“I’ve suspected.”
“Don’t be careful with me right now, Merric. Not about this.”
I set the other boot down and look at her directly. “Yeah. I know. From the first day. His chin, his shoulders, the way he sets his shoulders. He’s mine.”
Her throat works, and her eyes flash. “He’s mine. He’s been mine for seventeen years.”
“I’m not disputing that.” I keep my voice low. This is dangerous territory.
“I raised him myself. No partner, no— I did it myself. Every scraped knee and broken bone and nightmare. Every time his magic erupted, I had to talk him down. Every question about his father that I had to answer without falling apart.” Her voice is steady, but the effort it’s costing her is visible—a tremor at the edges, held in place by sheer will. “I was enough.”
“You were more than enough. He’s extraordinary, Brenna. Whatever he is… that’s because of you.”
“Stop.” The word cracks. Just slightly. Just enough. “Don’t be all gentle and reasonable right now. I can’t… If you’re gentle, I’m going to—”

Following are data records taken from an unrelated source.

Lemma main_loop_iter_inv q :
  kq_inv q → main_loop_should_exit q = false →
  kq_inv (_main_loop_iter q).2 ∧ (_main_loop_iter q).1 ≠ KqWarnEmpty.
Proof.
  unfold _main_loop_iter, kq_inv. intros [Hs Hd] He.
  destruct (_ <=? _) eqn:E; [done|]. simpl. rewrite He.
  destruct (q_list q) as [|x l] eqn:Hl; simpl in *; [lia|].
  split; [|done]. split; [lia|]. by apply NoDup_cons in Hd as [_ ?].
Qed.

Lemma kq_step_exit q q' : kq_step q q' → main_loop_should_exit q' = main_loop_should_exit q.
Proof.
  destruct 1; unfold nv_kthread_q_schedule_q_item, _raw_q_schedule, _main_loop_iter;
    repeat case_match; done.
Qed.

(** Scheduling keeps what is queued in place and order. *)
Lemma schedule_all_prefix xs q : q_list q `prefix_of` q_list (schedule_all xs q).
Proof.
  unfold schedule_all. revert q. induction xs as [|x xs IH]; intros q; [done|]. simpl.
  etrans; [|apply IH]. unfold nv_kthread_q_schedule_q_item, _raw_q_schedule.
  repeat case_match; simpl; try done. by apply prefix_app_r.
Qed.

Lemma schedule_all_inv xs q : kq_inv q → kq_inv (schedule_all xs q).
Proof.
  unfold schedule_all. revert q. induction xs as [|x xs IH]; intros q Hq; [done|]. simpl.
  by apply IH, schedule_inv.
Qed.

Lemma schedule_all_exit xs q :
  main_loop_should_exit (schedule_all xs q) = main_loop_should_exit q.
Proof.
  unfold schedule_all. revert q. induction xs as [|x xs IH]; intros q; [done|]. simpl.
  rewrite IH. unfold nv_kthread_q_schedule_q_item, _raw_q_schedule. by repeat case_match.
Qed.

Lemma main_loop_fifo run n q :
  kq_inv q → main_loop_should_exit q = false → (n ≤ length (q_list q))%nat →
  let '(xs, q') := _main_loop run n q in
  xs = take n (q_list q) ∧ drop n (q_list q) `prefix_of` q_list q' ∧
  kq_inv q' ∧ main_loop_should_exit q' = false.
Proof.
  revert q. induction n as [|n IH]; intros q Hq He Hn; simpl.
  { rewrite drop_0. done. }
  pose proof Hq as [Hs Hd].
  unfold _main_loop_iter. rewrite (proj2 (Z.leb_gt _ _)) by lia. simpl. rewrite He.
  destruct (q_list q) as [|x l] eqn:Hl; simpl in *; [lia|].
  set (q1 := Kq l (q_sem q - 1) false (q_kthread q)).
  assert (kq_inv q1) as Hq1.
  { split; simpl; [lia|]. by apply NoDup_cons in Hd as [_ ?]. }
  pose proof (schedule_all_prefix (run x) q1) as [l' Hl'].
  specialize (IH (schedule_all (run x) q1) ltac:(by apply schedule_all_inv)).
  rewrite schedule_all_exit, Hl', length_app in IH.
  specialize (IH eq_refl ltac:(simpl; lia)).
  destruct (_main_loop run n _) as [xs q']. destruct IH as (-> & Hp & Hi & Hx).
  simpl in *. split_and!; [|  |done..].
  - by rewrite take_app_le by lia.
  - rewrite drop_app_le in Hp by lia. etrans; [|exact Hp]. by apply prefix_app_r.
Qed.

Lemma schedule_elem x q : main_loop_should_exit q = false →
  x ∈ q_list (nv_kthread_q_schedule_q_item x q).2.
Proof.
  intros He. unfold nv_kthread_q_schedule_q_item, _raw_q_schedule. rewrite He.
  case_decide; simpl; set_solver.
Qed.

Lemma schedule_all_elem x xs q : main_loop_should_exit q = false → x ∈ xs →
  x ∈ q_list (schedule_all xs q).
Proof.
  unfold schedule_all. revert q. induction xs as [|y xs IH]; intros q He Hx; [by apply elem_of_nil in Hx|].
  simpl. assert (main_loop_should_exit (nv_kthread_q_schedule_q_item y q).2 = false) as He'.
  { unfold nv_kthread_q_schedule_q_item, _raw_q_schedule. by repeat case_match. }
  apply elem_of_cons in Hx as [->|Hx]; [|by apply IH].
  destruct (schedule_all_prefix xs (nv_kthread_q_schedule_q_item y q).2) as [l Hl].
  unfold schedule_all in Hl. rewrite Hl. apply elem_of_app. left. by apply schedule_elem.
Qed.

(** Whatever an item run in [n] iterations schedules is run in those iterations
    or still queued after them. *)
Lemma main_loop_children run n q x y :
  kq_inv q → main_loop_should_exit q = false → (n ≤ length (q_list q))%nat →
  x ∈ take n (q_list q) → y ∈ run x →
  let '(xs, q') := _main_loop run n q in y ∈ xs ∨ y ∈ q_list q'.
Proof.
  revert q. induction n as [|n IH]; intros q Hq He Hn Hx Hy; [by apply elem_of_nil in Hx|]. simpl.
  pose proof Hq as [Hs Hd].
  unfold _main_loop_iter. rewrite (proj2 (Z.leb_gt _ _)) by lia. simpl. rewrite He.
  destruct (q_list q) as [|z l] eqn:Hl; simpl in *; [lia|].
  set (q1 := Kq l (q_sem q - 1) false (q_kthread q)).
  assert (kq_inv q1) as Hq1.
  { split; simpl; [lia|]. by apply NoDup_cons in Hd as [_ ?]. }
  pose proof (schedule_all_prefix (run z) q1) as [l' Hl'].
  assert (kq_inv (schedule_all (run z) q1)) as Hq2 by (by apply schedule_all_inv).
  assert (main_loop_should_exit (schedule_all (run z) q1) = false) as He2
    by (by rewrite schedule_all_exit).
  assert (n ≤ length (q_list (schedule_all (run z) q1)))%nat as Hn2
    by (rewrite Hl', length_app; simpl; lia).
  pose proof (main_loop_fifo run n _ Hq2 He2 Hn2) as Hfifo.
  specialize (IH _ Hq2 He2 Hn2).
  destruct (_main_loop run n _) as [xs q']. destruct Hfifo as (-> & [l'' Hp] & _).
  apply elem_of_cons in Hx as [->|Hx].
  - assert (y ∈ q_list (schedule_all (run z) q1)) as Hin by (by apply schedule_all_elem).
    rewrite <-(take_drop n) in Hin. rewrite Hp. set_solver.
  - destruct IH as [?|?]; [|done|left; by right|by right].
    rewrite Hl'. simpl. rewrite take_app_le by (simpl; lia). done.
Qed.

Lemma raw_flush_spec run f q :
  kq_inv q → main_loop_should_exit q = false → f ∉ q_list q →
  let '(xs, q') := _raw_q_flush run f q in
  xs = q_list q ++ [f] ∧ kq_inv q' ∧ main_loop_should_exit q' = false ∧
  ∀ x y, x ∈ q_list q → y ∈ run x → y ∈ xs ∨ y ∈ q_list q'.
Proof.
  intros Hq He Hf. unfold _raw_q_flush.
  assert (q_list (_raw_q_schedule f q).2 = q_list q ++ [f]) as Hl.
  { unfold _raw_q_schedule. by rewrite decide_False. }
  assert (main_loop_should_exit (_raw_q_schedule f q).2 = false) as He'.
  { unfold _raw_q_schedule. by rewrite decide_False. }
  pose proof (raw_schedule_inv f q Hq) as Hq'.
  pose proof (main_loop_fifo run _ _ Hq' He' ltac:(done)) as H.
  pose proof (λ x y, main_loop_children run _ _ x y Hq' He' ltac:(done)) as Hc.
  cbv zeta. destruct (_main_loop run _ _) as [xs q'].
  destruct H as (-> & _ & Hi & Hx). rewrite firstn_all in *. rewrite Hl in *.
  split_and!; try done. intros x y Hxq Hy. apply (Hc x y); [set_solver|done].
Qed.

(** * Properties *)

(** the main loop never meets an empty list after a successful semaphore
    wait, in any interleaving of schedulers, flushers and the loop itself: the
    "Empty queue" warning is unreachable. *)
Theorem kthread_q_never_warns_empty (q : kq)
    (Hreach : rtc kq_step (nv_kthread_q_init true) q) :
  (_main_loop_iter q).1 ≠ KqWarnEmpty ∧ NoDup (q_list q).
Proof.
  assert (kq_inv q ∧ main_loop_should_exit q = false) as [Hq He].
  { remember (nv_kthread_q_init true) as q0 eqn:Hq0.
    assert (kq_inv q0 ∧ main_loop_should_exit q0 = false) as H0.
    { subst. split; [split; [done|apply NoDup_nil_2]|done]. }
    clear Hq0. induction Hreach as [|q1 q2 q3 Hstep _ IH]; [done|]. apply IH.
    destruct H0 as [Hi He]. split; [|by rewrite (kq_step_exit _ _ Hstep)].
    destruct Hstep; [by apply schedule_inv|by apply raw_schedule_inv|by apply main_loop_iter_inv]. }
  split; [by apply main_loop_iter_inv|apply Hq].
Qed.

Lemma kthread_q_never_warns_empty_witness :
  (_main_loop_iter (nv_kthread_q_schedule_q_item 5 (nv_kthread_q_init true)).2).1 = KqRun 5 ∧
  (_main_loop_iter (nv_kthread_q_schedule_q_item 5 (nv_kthread_q_init true)).2).1 ≠ KqWarnEmpty.
Proof.
  split; [reflexivity|].
  apply (kthread_q_never_warns_empty (nv_kthread_q_schedule_q_item 5 (nv_kthread_q_init true)).2).
  eapply rtc_l; [apply kq_sched|apply rtc_refl].
Defined.

(** flushing the queue runs every item queued before the call, in order,
    before anything else, and, because it flushes twice, also every item those
    items schedule. *)
Theorem kthread_q_flush_runs_two_generations (run : Z → list Z) (f1 f2 : Z) (q : kq)
    (Hinv : kq_inv q) (Halive : main_loop_should_exit q = false)
    (Hf1 : f1 ∉ q_list q) (Hf2 : f2 ∉ q_list (_raw_q_flush run f1 q).2) :
  let xs := (nv_kthread_q_flush run f1 f2 q).1 in
  (q_list q ++ [f1]) `prefix_of` xs ∧
  ∀ x y, x ∈ q_list q → y ∈ run x → y ∈ xs.
Proof.
  unfold nv_kthread_q_flush. rewrite Halive.
  pose proof (raw_flush_spec run f1 q Hinv Halive Hf1) as H1.
  destruct (_raw_q_flush run f1 q) as [xs q1]. destruct H1 as (-> & Hq1 & He1 & Hc1).
  pose proof (raw_flush_spec run f2 q1 Hq1 He1 Hf2) as H2.
  destruct (_raw_q_flush run f2 q1) as [ys q2]. destruct H2 as (-> & _ & _ & _).
  simpl. split; [by apply prefix_app_r|].
  intros x y Hx Hy. destruct (Hc1 x y Hx Hy); set_solver.
Qed.

Lemma kthread_q_flush_runs_two_generations_witness :
  (nv_kthread_q_flush (λ x, if x =? 1 then [9] else []) 100 101 (Kq [1; 2] 2 false true)).1
    = [1; 2; 100; 9; 101] ∧
  ([1; 2] ++ [100]) `prefix_of`
    (nv_kthread_q_flush (λ x, if x =? 1 then [9] else []) 100 101 (Kq [1; 2] 2 false true)).1.
Proof.
  split; [reflexivity|].
  apply (kthread_q_flush_runs_two_generations (λ x, if x =? 1 then [9] else []) 100 101
           (Kq [1; 2] 2 false true));
    [split; [done|apply (bool_decide_unpack _); vm_compute; exact I]|done
    |apply (bool_decide_unpack _); vm_compute; exact I
    |apply (bool_decide_unpack _); vm_compute; exact I].
Defined.

(** of the threads created while looking for a stack on the preferred node,
    all but the one returned are stopped, each once; the one returned is not
    stopped, and at most three are created. *)
Theorem thread_create_on_node_keeps_one (create : nat → option (bool * bool))
    (Hfirst : is_Some (create 0%nat)) :
  let '(i, created, stopped) := thread_create_on_node create in
  (length created ≤ 3)%nat ∧ (i ∈ created) ∧ (i ∉ stopped) ∧ NoDup stopped ∧
  ∀ j, (j ∈ created) ↔ (j = i ∨ j ∈ stopped).
Proof.
  destruct Hfirst as [[v0 p0] H0].
  assert (∃ i, pick_thread create 2 0 = (i, S i) ∧ (i ≤ 2)%nat) as (i & Hp & Hi).
  { simpl. rewrite H0. destruct v0; simpl; [|eauto]. destruct p0; [eauto|].
    destruct (create 1%nat) as [[v1 p1]|]; [|eauto]. destruct v1; simpl; [|eauto].
    destruct p1; [eauto|]. destruct (create 2%nat) as [[v2 p2]|]; [|eauto].
    destruct v2; simpl; eauto. }
  unfold thread_create_on_node. rewrite Hp. rewrite length_seq.
  assert (∀ j, j ∈ reverse (seq 0 i) ↔ (j < i)%nat) as Hrev.
  { intros j. rewrite elem_of_reverse, elem_of_seq. lia. }
  split_and!; [lia|apply elem_of_seq; lia|rewrite Hrev; lia| |].
  - rewrite reverse_Permutation. apply NoDup_seq.
  - intros j. rewrite Hrev, elem_of_seq. lia.
Qed.

Lemma thread_create_on_node_keeps_one_witness :
  thread_create_on_node (λ i, if decide (i = 2%nat) then None else Some (true, false))
    = (1%nat, [0; 1]%nat, [0]%nat) ∧
  let '(i, created, stopped) :=
    thread_create_on_node (λ i, if decide (i = 2%nat) then None else Some (true, false)) in
  (length created ≤ 3)%nat ∧ (i ∈ created) ∧ (i ∉ stopped) ∧ NoDup stopped ∧
  ∀ j, (j ∈ created) ↔ (j = i ∨ j ∈ stopped).
Proof.
  split; [reflexivity|].
  apply (thread_create_on_node_keeps_one
           (λ i, if decide (i = 2%nat) then None else Some (true, false))).
  vm_compute. eauto.
Defined.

She stops. Presses her lips together. Looks at the ceiling.
I stand up. Slowly. The way I’ve learned to move around her: no sudden advances, no crowding. I cross the distance between us and stop within arm’s reach.
“He’s my son,” I say. Not a question. Not a demand. Just the truth, spoken aloud for the first time, hanging in the air between us.
“Yes.” The word comes out like it’s been held inside for seventeen years and has finally been allowed to surface. “He’s your son, Merric.”
The bunkhouse is very quiet. The cicadas outside. The creak of the floorboards beneath us. My heartbeat, which I’m fairly sure she can hear.
“I didn’t want it to be this way,” I say. “Brenna. If I could go back to that day—”
“Don’t.”
“I need to say this.”
“Merric—”
“I would have told them to go to hell. Every elder, every councillor, every wolf who thought they had the right to tell me who I could love. I would have ended Frostbourne before I walked away from you. I was young, and I was scared. I made the worst choice of my life, and I have regretted it every single day since.”
Her composure crumbles. Not dramatically, not a collapse. A single crack running through the surface, and underneath it something raw and pressurized that she’s been containing for too long.
“You don’t get to say that.” Her voice is thick. Rough. “You don’t get to stand here and tell me you regret it. I lived the consequences. Iamthe consequences. Every hard mile, every sleepless night, every time Cameron asked me why his daddy didn’t love him enough to stay—”
“He asked that?”
“He was five. He asked that at five, Merric. And I looked my son in the face and told him his father loved him very much—even though his father didn’t know he existed—because what the hell else was I supposed to say?”
The sound that comes out of me isn’t a word. It’s something from the bottom of my chest, a noise my wolf makes when the pain is too big for language.
“I should have come back,” I say. “I should have picked you. I should have—”
“You should have stayed in the first place.”
“I know.”
“Do you? Do you actually know, or is this the guilt talking? Because guilt is cheap, Merric. Guilt doesn’t change diapers at three in the morning. Guilt doesn’t hold a six-year-old through a magic flare that sets the curtains on fire. Guilt doesn’t—”
Her voice breaks, and the sound of it rips through me because Brenna Corvus does not break. She bends, she fights, she walks through fire and comes out the other side with her teeth bared. She does not break.
“Hey.” I reach for her. Not her face, not her hands—her arms, just above the elbows. A firm grip. “Hey. I’m here.”
“That’s the problem.” She’s not crying. Her eyes are bright, and her chin is trembling. She is holding it together through what looks like an act of pure, furious will. “You’re here, and you’re saying the right things. You’re good with him. I don’t know how to be angry at someone who’s doing everything I wanted them to do far too late.”